As the cost of South Africa’s unreliable power supply continues to increase at rates much higher than inflation, it has created a drive for transitioning to more reliable, lower cost/predictable renewable energy. However, given South Africa’s vast renewable energy resource, the question remains: why is the uptake in renewable energy and renewable energy penetration levels lagging behind global achievements?
By Krishna Pillay, Director at Cresco Advisory
South Africa’s energy obstacles
South Africa is impacted by leaderless change in the energy sector, driven by business needs that receive almost no support from government. The big gap between supply and demand is heading towards an uncertain and sometimes unstable equilibrium limited only by an inflexible policy regime. It has been 15 years since the first instances of load shedding in 2008, yet the situation is worsening.
As a country, we are seeing the electricity supply shortage due to insufficient available capacity brought about by various inadequacies of the past decade, now manifesting in load shedding. This is largely as a result of a lack of investment in new generation capacity and transmission capacity, and a lack of life cycle planning around long-term maintenance interventions in electricity generation and supply infrastructure. There is also the issue of poor generation operating performance. Eskom, with an installed base load capacity of 45 947MW cannot meet summer demand which averages at about 30 000MW.

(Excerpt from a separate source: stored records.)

(** Exchanging index [i] with the last element, popping it and sifting down. *)
Lemma remove_at_ok s i :
  wf s → 1 ≤ i < length (m_heap s) →
  ∃ h, (Exch i (Last (m_heap s)) (m_heap s) ≫= λ h, TopDown i (pop_back h)) = Ok h ∧
    wf (mk h) ∧ events s ≡ₚ (m_heap s !!! i) :: events (mk h) ∧
    (ordered_but_down (without i (m_heap s)) i → heap_ordered h).
Proof.
  intros [Hl Hq] Hi. rewrite Exch_ok by (unfold Last; lia). res_simpl.
  fold (without i (m_heap s)).
  destruct (TopDown_ok i (without i (m_heap s))) as (h & -> & Hr & Ho);
    [lia|rewrite length_without; lia|].
  exists h.
  assert (events s ≡ₚ (m_heap s !!! i) :: events (mk h)) as Hp.
  { etrans; [by apply without_perm|]. apply perm_skip. symmetry.
    apply rearranges_drop; [rewrite length_without; lia|exact Hr]. }
  conj; [done| |done|done]. split; [|by eapply queue_ok_erase].
  destruct Hr as (_ & Hlen & _). cbn. rewrite Hlen, length_without. lia.
Qed.

Lemma RemoveNext_ok s :
  inv s → events s ≠ [] →
  ∃ s', RemoveNext s = Ok (m_heap s !!! 1, s') ∧ inv s' ∧
    events s ≡ₚ (m_heap s !!! 1) :: events s'.
Proof.
  intros [Hwf Hh] Hne.
  assert (length (events s) ≠ 0) as Hln by (by destruct (events s)).
  rewrite length_events in Hln.
  destruct (remove_at_ok s 1) as (h & He & Hwf' & Hp & Ho); [done|lia|].
  exists (mk h). unfold RemoveNext, Root. rewrite lookup_ok by lia. res_simpl.
  apply res_bind_ok in He as (h0 & Hx & Ht). rewrite Hx. res_simpl. rewrite Ht.
  conj; [done| |done]. split; [done|]. apply Ho.
  apply ordered_but_down_without; [lia|done|lia].
Qed.
(* ===== verification/CalendarScheduler.v ===== *)
(** * CalendarScheduler (src/src/core/model/calendar-scheduler.cc)

    The queue is a calendar: an array of buckets, each a sorted [std::list];
    an event of timestamp [ts] is in bucket [(ts / m_width) % m_nBuckets].
    [PeekNext] and [DoRemoveNext] scan one year of buckets from the one the last
    event came from, and fall back on the least bucket head.  The array doubles or
    halves with the number of events, with a width estimated from the first
    events.  The attribute [Reverse], set at construction only, is the index of the
    state's type: in reverse mode buckets are sorted in decreasing order.

    The fields are unsigned C++ integers, with their wrap-around: [m_bucketTop]
    and the tops of the scan may overflow 64 bits, and the queue is right in that
    case too. *)

From S2P Require Import Prelude Scheduler.
Local Open Scope Z_scope.

(** [calendar-scheduler.h:169-184] CalendarScheduler

    [Bucket] is [std::list<Scheduler::Event>]. *)
Record t (m_reverse : bool) := mk {
  m_buckets : list (list Event);
  m_nBuckets : Z;     (* uint32_t *)
  m_width : Z;        (* uint64_t *)
  m_lastBucket : Z;   (* uint32_t *)
  m_bucketTop : Z;    (* uint64_t *)
  m_lastPrio : Z;     (* uint64_t *)
  m_qSize : Z         (* uint32_t *)
}.
Arguments mk {m_reverse}.
Arguments m_buckets {m_reverse}.
Arguments m_nBuckets {m_reverse}.
Arguments m_width {m_reverse}.
Arguments m_lastBucket {m_reverse}.
Arguments m_bucketTop {m_reverse}.
Arguments m_lastPrio {m_reverse}.
Arguments m_qSize {m_reverse}.

(** The outcome of the scan of [DoRemoveNext]: the event found in its year, with
    the bucket and the top it was found at, or the least head of all buckets. *)
Inductive scan_result :=
  | Found (i bucketTop : Z) (next : Event)
  | Exhausted (minKey : EventKey) (minBucket : Z).

Section calendar.
Context {r : bool}.
Implicit Types s : t r.

Definition set_buckets (b : list (list Event)) s : t r :=
  mk b (m_nBuckets s) (m_width s) (m_lastBucket s) (m_bucketTop s) (m_lastPrio s) (m_qSize s).
Definition set_cursor (lastBucket lastPrio bucketTop : Z) s : t r :=
  mk (m_buckets s) (m_nBuckets s) (m_width s) lastBucket bucketTop lastPrio (m_qSize s).
Definition set_qSize (n : Z) s : t r :=
  mk (m_buckets s) (m_nBuckets s) (m_width s) (m_lastBucket s) (m_bucketTop s) (m_lastPrio s) n.
(* ===== verification/DefaultSimulatorImpl.v ===== *)
(** * The event loop (src/src/core/model/default-simulator-impl.cc, event-id, event-impl)

    [DefaultSimulatorImpl] over any event queue that implements the [Scheduler]
    interface: scheduling, cancellation, expiry and the loop of [Run].  The code an
    event runs when it is invoked is user code; it is a tree of calls back into the
    simulator ([prog]) that may depend on the answers.  Reference counts and the
    lifetime of [EventImpl] objects are not modelled: an event is its address, and
    [m_cancel] is the set of the addresses whose [EventImpl::m_cancel] is set.
    Calls of other threads are the [CallOtherThread] nodes: each is one critical section
    of [m_eventsWithContextMutex], so placing them between calls of the main thread is
    the interleaving the lock allows. *)

From S2P Require Import Prelude Scheduler.
Local Open Scope Z_scope.

(** ** Event identifiers *)

(** [event-id.cc:45-52] EventId::EventId *)
Record EventId := mkEventId {
  m_eventImpl : Z;   (* an address; 0 is nullptr *)
  eid_ts : Z;        (* uint64_t *)
  eid_context : Z;   (* uint32_t *)
  eid_uid : Z        (* uint32_t *)
}.

#[export] Instance EventId_eq_dec : EqDecision EventId.
Proof. solve_decision. Defined.

(** [event-id.h:58-70] EventId::UID *)
Inductive UID := INVALID | NOW | DESTROY | RESERVED | VALID.

(** [event-id.h:58-70] EventId::UID *)
Definition UID_value (u : UID) : Z :=
  match u with INVALID => 0 | NOW => 1 | DESTROY => 2 | RESERVED => 3 | VALID => 4 end.

(** [event-id.h:156-161] operator==(EventId) *)
Definition EventId_eqb (a b : EventId) : bool :=
  (eid_uid a =? eid_uid b) && (eid_context a =? eid_context b) &&
  (eid_ts a =? eid_ts b) && (m_eventImpl a =? m_eventImpl b).

Lemma EventId_eqb_eq a b : EventId_eqb a b = true ↔ a = b.
Proof.
  unfold EventId_eqb. rewrite !andb_true_iff, !Z.eqb_eq.
  destruct a, b; cbn. naive_solver.
Qed.

(** [default-simulator-impl.h:86-98] DefaultSimulatorImpl::EventWithContext *)
Record EventWithContext := mkEwc {
  ewc_context : Z;
  ewc_timestamp : Z;
  ewc_event : Z
}.

(** ** The state *)

(** [default-simulator-impl.h:103-138] DefaultSimulatorImpl *)
Record t (S : Type) := mk {
  m_eventsWithContext : list EventWithContext;
  m_eventsWithContextEmpty : bool;
  m_destroyEvents : list EventId;
  m_stop : bool;
  m_events : option S;          (* Ptr<Scheduler>; [None] is nullptr *)
  m_uid : Z;                    (* uint32_t *)
  m_currentUid : Z;             (* uint32_t *)
  m_currentTs : Z;              (* uint64_t *)
  m_currentContext : Z;         (* uint32_t *)
  m_eventCount : Z;             (* uint64_t *)
  m_unscheduledEvents : Z;      (* int *)
  m_mainThreadId : Z;
  m_cancel : gset Z             (* EventImpl::m_cancel, of every event object *)
}.
Arguments mk {S}.
Arguments m_eventsWithContext {S}. Arguments m_eventsWithContextEmpty {S}.
Arguments m_destroyEvents {S}. Arguments m_stop {S}. Arguments m_events {S}.
Arguments m_uid {S}. Arguments m_currentUid {S}. Arguments m_currentTs {S}.
Arguments m_currentContext {S}. Arguments m_eventCount {S}.
Arguments m_unscheduledEvents {S}. Arguments m_mainThreadId {S}. Arguments m_cancel {S}.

Overcoming challenges to enable a transition to renewable energy
Big business and energy intensive users are increasingly recognising that if they do not address the supply side, there is a real possibility that it could be detrimental to their very existence. Major energy consumers in the region need to get on board with developing and implementing long term energy strategies that ensure sustainable, reliable, cost-effective solutions to energy supply. In fact, most recent renewable energy projects are already coming in at tariffs lower than current Eskom tariffs, even at a relatively small scale. This is driving organisations to therefore make investments for competitive advantage.
A stumbling block, however, is that an investment in renewable energy projects is often disproportionately high for the vast majority of organisations. Characterised by relatively low returns on investment and long payback periods, the risk of assets becoming stranded is real for many commercial and industrial organisations, particularly for mining companies. A long term mitigant for this risk therefore lies in the ability to freely trade this energy if internal demand drops.

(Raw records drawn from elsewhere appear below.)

(** The last user of a block is gone. *)
Lemma Recycle_ok held b h bs d :
  heap_inv held h (b :: bs) → blocks h !! m_data b = Some d → held ≠ Some (m_data b) →
  users (m_data b) bs = [] →
  ∃ h', Recycle (m_data b) (set_block (m_data b) (set_count 0 d) h) = Ok h' ∧
    heap_inv held h' bs ∧ (∀ a, a ≠ m_data b → blocks h' !! a = blocks h !! a) ∧
    g_recommendedStart h' = g_recommendedStart h.
Proof.
  intros H Hd Hne Hu. unfold Recycle. set (a := m_data b) in *.
  set (h0 := set_block a (set_count 0 d) h).
  assert (blocks h0 !! a = Some (set_count 0 d)) as Hd0 by (cbn; by rewrite lookup_insert_eq).
  rewrite Hd0. res_simpl.
  assert (g_freeList h ≠ UNINITIALIZED) as Hf.
  { pose proof (hi_free _ _ _ H) as Hfr. unfold free_ok in Hfr. by intros E; rewrite E in Hfr. }
  change (g_freeList h0) with (g_freeList h).
  assert (ns_assert match g_freeList h with UNINITIALIZED => false | _ => true end = Ok tt) as ->.
  { by destruct (g_freeList h). }
  res_simpl. cbv zeta. cbn [g_freeList g_maxSize set_freeList].
  change (g_freeList h0) with (g_freeList h).
  assert (a ∉ match g_freeList h with INITIALIZED l => l | _ => [] end) as Hal.
  { pose proof (hi_free _ _ _ H) as Hfr. unfold free_ok in Hfr.
    destruct (g_freeList h); [by apply not_elem_of_nil| |by apply not_elem_of_nil].
    destruct Hfr as [_ Hfr]. intros Ha. destruct (Hfr a Ha) as (x & Hx & Hx0). simplify_eq.
    destruct (inv_forget held b h bs _ H Hd Hne) as [Hc _]. lia. }
  pose proof (users_nil a bs) as Hun. rewrite Hu in Hun. destruct Hun as [Hun _].
  specialize (Hun eq_refl).
  assert (∀ fl g', (match fl with INITIALIZED l => g_freeList h = INITIALIZED l | _ => fl = g_freeList h end) →
    heap_inv held (mkHeap (delete a (blocks h0)) (next_address h) g' fl (g_recommendedStart h)) bs) as Hdel.
  { intros fl g' Hfl. destruct H. split; cbn; try done.
    - intros b' Hb'. unfold h0. cbn. rewrite delete_insert_eq, lookup_delete_ne by (by apply not_eq_sym, Hun).
      apply hi_live0. by right.
    - intros a' x. unfold h0. cbn. rewrite delete_insert_eq.
      intros [_ Hx]%lookup_delete_Some. by apply hi_shape0.
    - intros a' ->. destruct (hi_held0 a' eq_refl) as (Hu' & x & Hx & Hx').
      assert (a ≠ a') as Hba by congruence. rewrite users_cons_ne in Hu' by done.
      split; [done|]. exists x. unfold h0. cbn. by rewrite delete_insert_eq, lookup_delete_ne.
    - intros a' x. unfold h0. cbn. rewrite delete_insert_eq.
      intros [Hba Hx]%lookup_delete_Some Ha. rewrite <- (users_cons_ne a' b) by done.
      by apply hi_block0.
    - unfold free_ok in *. cbn. destruct fl as [|l|]; [by rewrite <- Hfl in Hf| |done].
      rewrite Hfl in *. destruct hi_free0 as [Hnd Hfr]. split; [done|]. intros a' Ha'.
      destruct (Hfr a' Ha') as (x & Hx & Hx0). exists x. unfold h0. cbn.
      rewrite delete_insert_eq, lookup_delete_ne; [done|]. by intros ->.
    - intros Hh. destruct fl; [by rewrite <- Hfl in Hf|done|done]. }
  assert (∀ g fl, Deallocate a (set_freeList g fl h0) =
    Ok (mkHeap (delete a (blocks h0)) (next_address h) g fl (g_recommendedStart h))) as Hdea.
  { intros g fl. unfold Deallocate. cbn [blocks set_freeList]. rewrite Hd0. done. }
  assert (∀ a', a' ≠ a → delete a (blocks h0) !! a' = blocks h !! a') as Hdl.
  { intros a' Ha'. unfold h0. cbn. by rewrite delete_insert_eq, lookup_delete_ne. }
  destruct (g_freeList h) as [|l|] eqn:Hfl; [done| |].
  - destruct (_ || _); [rewrite Hdea; eexists; split; [done|]; split; [by apply Hdel|by split]|].
    eexists. split; [done|]. split; [|split; [intros a' ?; cbn; by rewrite lookup_insert_ne|done]].
    clear Hdel Hdea Hdl. destruct H. split; cbn; try done.
    + intros b' Hb'. rewrite lookup_insert_ne by (by apply not_eq_sym, Hun). apply hi_live0. by right.
    + intros a' x [[<- <-]|[_ Hx]]%lookup_insert_Some; [|by apply hi_shape0].
      by apply hi_shape0 in Hd.
    + intros a' ->. destruct (hi_held0 a' eq_refl) as (Hu' & x & Hx & Hx').
      assert (a ≠ a') as Hba by congruence. rewrite users_cons_ne in Hu' by done.
      split; [done|]. exists x. by rewrite lookup_insert_ne.
    + intros a' x [[<- <-]|[Hba Hx]]%lookup_insert_Some Ha.
      * apply block_ok_free; [by apply hi_shape0 in Hd as []|done|done].
      * rewrite <- (users_cons_ne a' b) by done. by apply hi_block0.
    + unfold free_ok in *. cbn. rewrite Hfl in hi_free0. destruct hi_free0 as [Hnd Hfr].
      split; [by constructor|]. intros a' [->|Ha']%elem_of_cons.
      * exists (set_count 0 d). by rewrite lookup_insert_eq.
      * destruct (Hfr a' Ha') as (x & Hx & Hx0). exists x. rewrite lookup_insert_ne; [done|].
        by intros ->.
  - rewrite Hdea. eexists. split; [done|]. split; [by apply Hdel|by split].
Qed.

A robust policy and legislative framework are precursors to business confidence for long term investments, such as investing in power projects. Some of the generation risks that we see currently include: market policy and rules; IPP generators licensing and permitting, as well as grid access; merchant plant participation in the market; and embedded generation, roof top commercial and residential generation access to the market.
Furthermore, the lack of resource to connect new generation capacity in high renewable energy resource locations remains the number one risk for new capacity, alongside wheeling rules that levels the playing field and ensures the right of ownership of the energy pumped into the grid.
The minister has a point when he says that existing generating units need to be fixed, which requires proper planning, commensurate budget, skills and time. However, this is not entirely necessary. The best way forward will be to identify the units that have the best chance of being brought back to reliable service with the least effort, time and cost – much like the 80:20 principle. This may help Eskom overcome stage 6 load shedding by reducing the forecasted unplanned outages by half.
While the transmission grid is very reliable, the transmission problem is under capacity, particularly in high renewable energy resource parts of the country. There are many reasons for this, but most notably, inadequate investment in grid capacity projects. This has resulted in wind projects in the Eastern Cape and Western Cape, and solar projects in Western Cape and Northern Cape not being given preferred bidder status in the last Renewable Energy Independent Power Producer Procurement Programme (REIPPPP) round due to not having secured grid connections.
The solutions are readily available
Policy and regulatory changes already mooted by government need to be implemented with haste to bring about structural changes to the electricity supply industry. Policy initiatives supported by legislation must be designed to attract new private investment, however, this will depend on what structural changes leaders are willing to make to foster true unfettered access to the grid. This in turn will help build investor confidence from both the private and public sectors, resulting in an efficient, adequately recapitalised transmission business.
Government needs to enable free and unfettered access to the grid. This will involve separation of the transmission wires business from the system operator, with Eskom focusing on the wires business as a national asset, and the system operator set up as an independent business – either fully privatised or as a public private partnership. Measures have to be put in place to build confidence and attract investment in the transmission wires business, while implementing a transparent cost reflective transmission tariff to encourage investment and user confidence.
Another solution is to facilitate commercial and industrial embedded generation projects as well as bespoke off site projects with wheeling to consumer sites. Furthermore, accelerating the introduction of a multi-market which, when mature, will facilitate investment in merchant renewable energy plants that will not rely on long term bilateral Power Purchase Agreements.
In conclusion, South Africa needs to speed up grid strengthening in the high renewable energy resource regions. Unless the changes are not dealt with speedily, we will continue to see stage 4 and higher load shedding on a daily basis, and renewable energy penetration will be limited by the progress made on grid strengthening. In reality, the ultimate goal is to get to a point where energy intensive commercial and industrial consumers can enter into bi-lateral contracts with energy traders for base load renewable energy participating in a liberalised energy market.